De bichos ostentação à patente japonesa do cupuaçu: entenda a biopirataria
Dezenas de animais silvestres — que incluem de saguis brasileiros até cobras traficadas da América do Norte — disputam espaço com mercadorias "banais" em feiras do Rio de Janeiro. Nesses mercados, os bichinhos são compradas ilegalmente e ostentados como troféus por facções e milícias, como o Uol revelou recentemente. No entanto, os "bichos ostentação" são apenas a ponta do iceberg da biopirataria.
Para entender o que é biopirataria e como essa atividade pode impactar o meio ambiente, Ecoa conversou com biólogos que trabalham no Centro de Pesquisas e Monitoramento Ambiental da Mata Atlântica e com monitoramento do comércio ilegal da vida selvagem no Instituto Nacional da Mata Atlântica (INMA - Ministério da Ciência Tecnologia e Inovações).
O que é biopirataria?
"Hoje, o comércio ilegal de animais e plantas, bem como de suas partes — como penas, peles e ossos — figuram como a terceira maior atividade de comércio ilegal do mundo, perdendo apenas para o tráfico de drogas e de armas", afirma o biólogo e doutor em ciências Antônio F. Carvalho, que atua no monitoramento do comércio ilegal da vida selvagem, com foco em biopirataria digital no Instituto Nacional da Mata Atlântica.
"Biopirataria é roubo", Sandro Paulino de Faria, pesquisador do Centro de Pesquisas e Monitoramento Ambiental da Mata Atlântica (CPMAMA) e consultor autônomo, é mais direto. Sandro, que também é biólogo, complementa: "Biopirataria, algumas vezes, é formalmente chamada de 'apropriação'. Tecnicamente, podemos afirmar que a palavra designa toda e qualquer exploração da biodiversidade e dos saberes tradicionais a ela associada de maneira ilegal".
Como a biopirataria acontece na prática e quais seus impactos?
O problema está em alta e representa grande parcela do comércio ilegal de animais e plantas. Ele avança, sobretudo, pela possibilidade de oferta e compra via internet. "Podemos listar uma série de animais e plantas que são traficados ilegalmente no país.
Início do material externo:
Lemma subprojects_loop_fuelled (inner : dir_path -> MI dir_path)
    (root out_base : dir_path) (l : list name) (s : state) :
  (forall rs s1, length root < length rs -> rs `prefix_of` out_base ->
     (inner rs s1).1 <> Fail (loader_failure out_of_fuel)) ->
  (subprojects_loop parse_buildfile inner root out_base l s).1
  <> Fail (loader_failure out_of_fuel).
Proof.
  intros Hinner. induction l as [|n l IH]; simpl; [discriminate|].
  destruct (_ || bool_decide (dir n = [])) eqn:Hdir; [discriminate|].
  apply orb_false_iff in Hdir as [_ Hdir]. apply bool_decide_eq_false in Hdir.
  destruct (negb (sub out_base (root ++ dir n))) eqn:Hsub; [exact IH|].
  apply negb_false_iff, bool_decide_eq_true in Hsub.
  unfold mbind, MI_bind.
  pose proof (lift_fuelled _ s (fuelled_src_path root)) as H1.
  destruct (lift_diag (src_path root) s) as [[sp|d] s1]; [|simpl in *; congruence].
  pose proof (lift_fuelled _ s1 (fuelled_create_root (root ++ dir n) (sp ++ dir n)))
    as H2.
  destruct (lift_diag (create_root _ _) s1) as [[rs|d] s2] eqn:Hcreate; [|simpl in *; congruence].
  apply lift_create_root in Hcreate. subst rs.
  pose proof (lift_fuelled _ s2
                (fuelled_bootstrap_out parse_buildfile parser_fuelled (root ++ dir n)))
    as H3.
  destruct (lift_diag (bootstrap_out parse_buildfile _) s2) as [[[]|d] s3];
    [|simpl in *; congruence].
  pose proof (lift_fuelled _ s3 (fuelled_src_root_of (root ++ dir n))) as H4.
  destruct (lift_diag (src_root_of _) s3) as [[p|d] s4]; [|simpl in *; congruence].
  destruct (bool_decide (sp ++ dir n <> p)).
  { unfold lift_diag, fail. discriminate. }
  destruct (lift_diag (modify _) s4) as [[[]|d] s5] eqn:H5.
  2:{ unfold lift_diag, modify in H5. discriminate. }
  pose proof (lift_fuelled _ s5
                (fuelled_bootstrap_src parse_buildfile parser_fuelled (root ++ dir n)))
    as H6.
  destruct (lift_diag (bootstrap_src parse_buildfile _) s5) as [[b|d] s6];
    [|simpl in *; congruence].
  apply Hinner; [|exact Hsub].
  rewrite length_app. destruct (dir n); [contradiction | simpl; lia].
Qed.

(** X20.  [create_bootstrap_inner] terminates: every subproject it
    descends into is a longer path that still holds [out_base], so the
    depth of the recursion is at most the number of components [out_base]
    has more than [root], plus one.  With any fuel above that number (so
    with any fuel above the length of [out_base]) the call does not run out
    of fuel: it returns a scope or fails with a diagnostic of the code, and
    the result is the same for all such amounts of fuel. *)
Theorem create_bootstrap_inner_terminates (fuel1 fuel2 : nat)
    (root out_base : dir_path) (s : state) :
  length out_base - length root < fuel1 ->
  length out_base - length root < fuel2 ->
  (create_bootstrap_inner parse_buildfile fuel1 root out_base s).1
  <> Fail (loader_failure out_of_fuel)
  /\ create_bootstrap_inner parse_buildfile fuel1 root out_base s
     = create_bootstrap_inner parse_buildfile fuel2 root out_base s.
Proof.
  intros H1 H2. split.
  - clear fuel2 H2. revert root s H1.
    induction fuel1 as [|n IH]; intros root s Hn; [lia|]. simpl.
    unfold mbind at 1, MI_bind at 1, lift_diag at 1, get at 1.
    destruct (defined (scope_at root (now s)) "subprojects") as [v|]; [|discriminate].
    destruct (as_list_value v) as [l|]; [|discriminate].
    apply subprojects_loop_fuelled. intros rs s1 Hlen Hpre.
    apply IH. apply prefix_length in Hpre. lia.
  - revert fuel2 root s H1 H2.
    induction fuel1 as [|n IH]; intros m root s Hn Hm; [lia|].
    destruct m as [|m]; [lia|]. simpl.
    unfold mbind, MI_bind, lift_diag, get.
    destruct (defined (scope_at root (now s)) "subprojects") as [v|]; [|reflexivity].
    destruct (as_list_value v) as [l|]; [|reflexivity].
    apply subprojects_loop_ext. intros rs s1 Hlen Hpre.
    apply prefix_length in Hpre. apply IH; lia.
Qed.

End inner_facts.

Lemma outer_paths_shorter (p q : dir_path) :
  In q (outer_paths p) -> length q < length p.
Proof.
  unfold outer_paths. rewrite in_map_iff. intros (n & <- & Hn).
  apply in_rev, in_seq in Hn. rewrite length_take. lia.
Qed.

Lemma parent_scope_shorter (p q : dir_path) (w : world) :
  parent_scope p w = Some q -> length q < length p.
Proof.
  unfold parent_scope. intros H. apply find_some in H as [H _].
  by apply outer_paths_shorter.
Qed.

Lemma root_scope_not_longer (p q : dir_path) (w : world) :
  root_scope p w = Some q -> length q <= length p.
Proof.
  unfold root_scope. intros H. apply find_some in H as [[<-|H] _]; [lia|].
  apply outer_paths_shorter in H. lia.
Qed.

Lemma outer_root_shorter (root rs : dir_path) (w : world) :
  parent_scope root w ≫= (fun p => root_scope p w) = Some rs ->
  length rs < length root.
Proof.
  destruct (parent_scope root w) as [p|] eqn:Hp; simpl; [|discriminate].
  intros Hrs. apply parent_scope_shorter in Hp.
  apply root_scope_not_longer in Hrs. lia.
Qed.

Lemma root_chain_bound (fuel : nat) (root : dir_path) (w : world) (q : dir_path) :
  q ∈ root_chain fuel root w -> length q <= length root.
Proof.
  revert root; induction fuel as [|fuel IH]; intros root; simpl.
  - intros H. by apply elem_of_nil in H.
  - intros H. apply elem_of_app in H as [H|H].
    + destruct (parent_scope root w ≫= (fun p => root_scope p w)) as [rs|] eqn:Hrs;
        [|by apply elem_of_nil in H].
      apply IH in H. apply outer_root_shorter in Hrs. lia.
    + apply list_elem_of_singleton in H. by subst q.
Qed.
Os animais mais procurados são répteis (principalmente jiboias e tartarugas), aves (como araras de várias espécies) e primatas, como o macaco-prego e os saguis", afirma Carvalho.
Um estudo publicado na publicação científica Elsevier mostra que grande parte desses animais são comercializados no Brasil via redes sociais. "Isso põe em risco a conservação de espécies e representa um sério fator de introdução das espécies-alvo e de seus parasitas em ambientes onde os mesmos não são nativos", diz Carvalho. De acordo com o biólogo, as espécies mais afetadas pela biopirataria são sempre as que correm perigo de extinção. "Nesse processo, podem sofrer hibridização com espécies geneticamente próximas, facilitando o seu desaparecimento da natureza".
Um problema que data do Brasil Colônia
A exploração de espécies brasileiras data de séculos passados, de acordo com Sandro Paulino de Faria. "Nosso país foi vítima desta prática desde o descobrimento. O cacau, por exemplo, foi levado da Bahia para a África e Ásia. Nestes locais, as plantações foram exitosas e o cacau tornou-se uma das principais atividades econômicas dessas regiões", conta o biólogo.
"Já em 1876, sementes de seringueira foram levadas por ingleses e plantadas em colônias na Ásia, sendo que por volta de 1915 estes locais se tornaram grandes produtores de látex", continua.
Faria ainda lembra que o cupuaçu, fruta brasileira da mesma família do cacau, teve seu subproduto patenteado por uma empresa japonesa. "Tal patente (depois de grande mobilização) foi quebrada em 2004 pela Embrapa, que já havia manufaturado um produto semelhante", aponta o biólogo.
O que pode barrar a biopirataria?
Carvalho diz que tanto a fiscalização quanto as punições para quem pratica o crime são brandas. "Infelizmente, a apanha de plantas e de animais de seus ambientes é pouco fiscalizada no Brasil. Além disso, as punições, quando ocorrem, são brandas e pouco influenciam na neutralização definitiva das atividades ilícitas", diz ele.
Para o biólogo Faria, é preciso investir em educação e pesquisa para encontrar um caminho que barre a biopirataria. "Estes investimentos podem viabilizar a identificação de nossos valiosos recursos genéticos e de seus componentes, sua domesticação e comercialização. Ao tomar a mão de nossas riquezas naturais, a tendência natural é que a biopirataria seja desestimulada".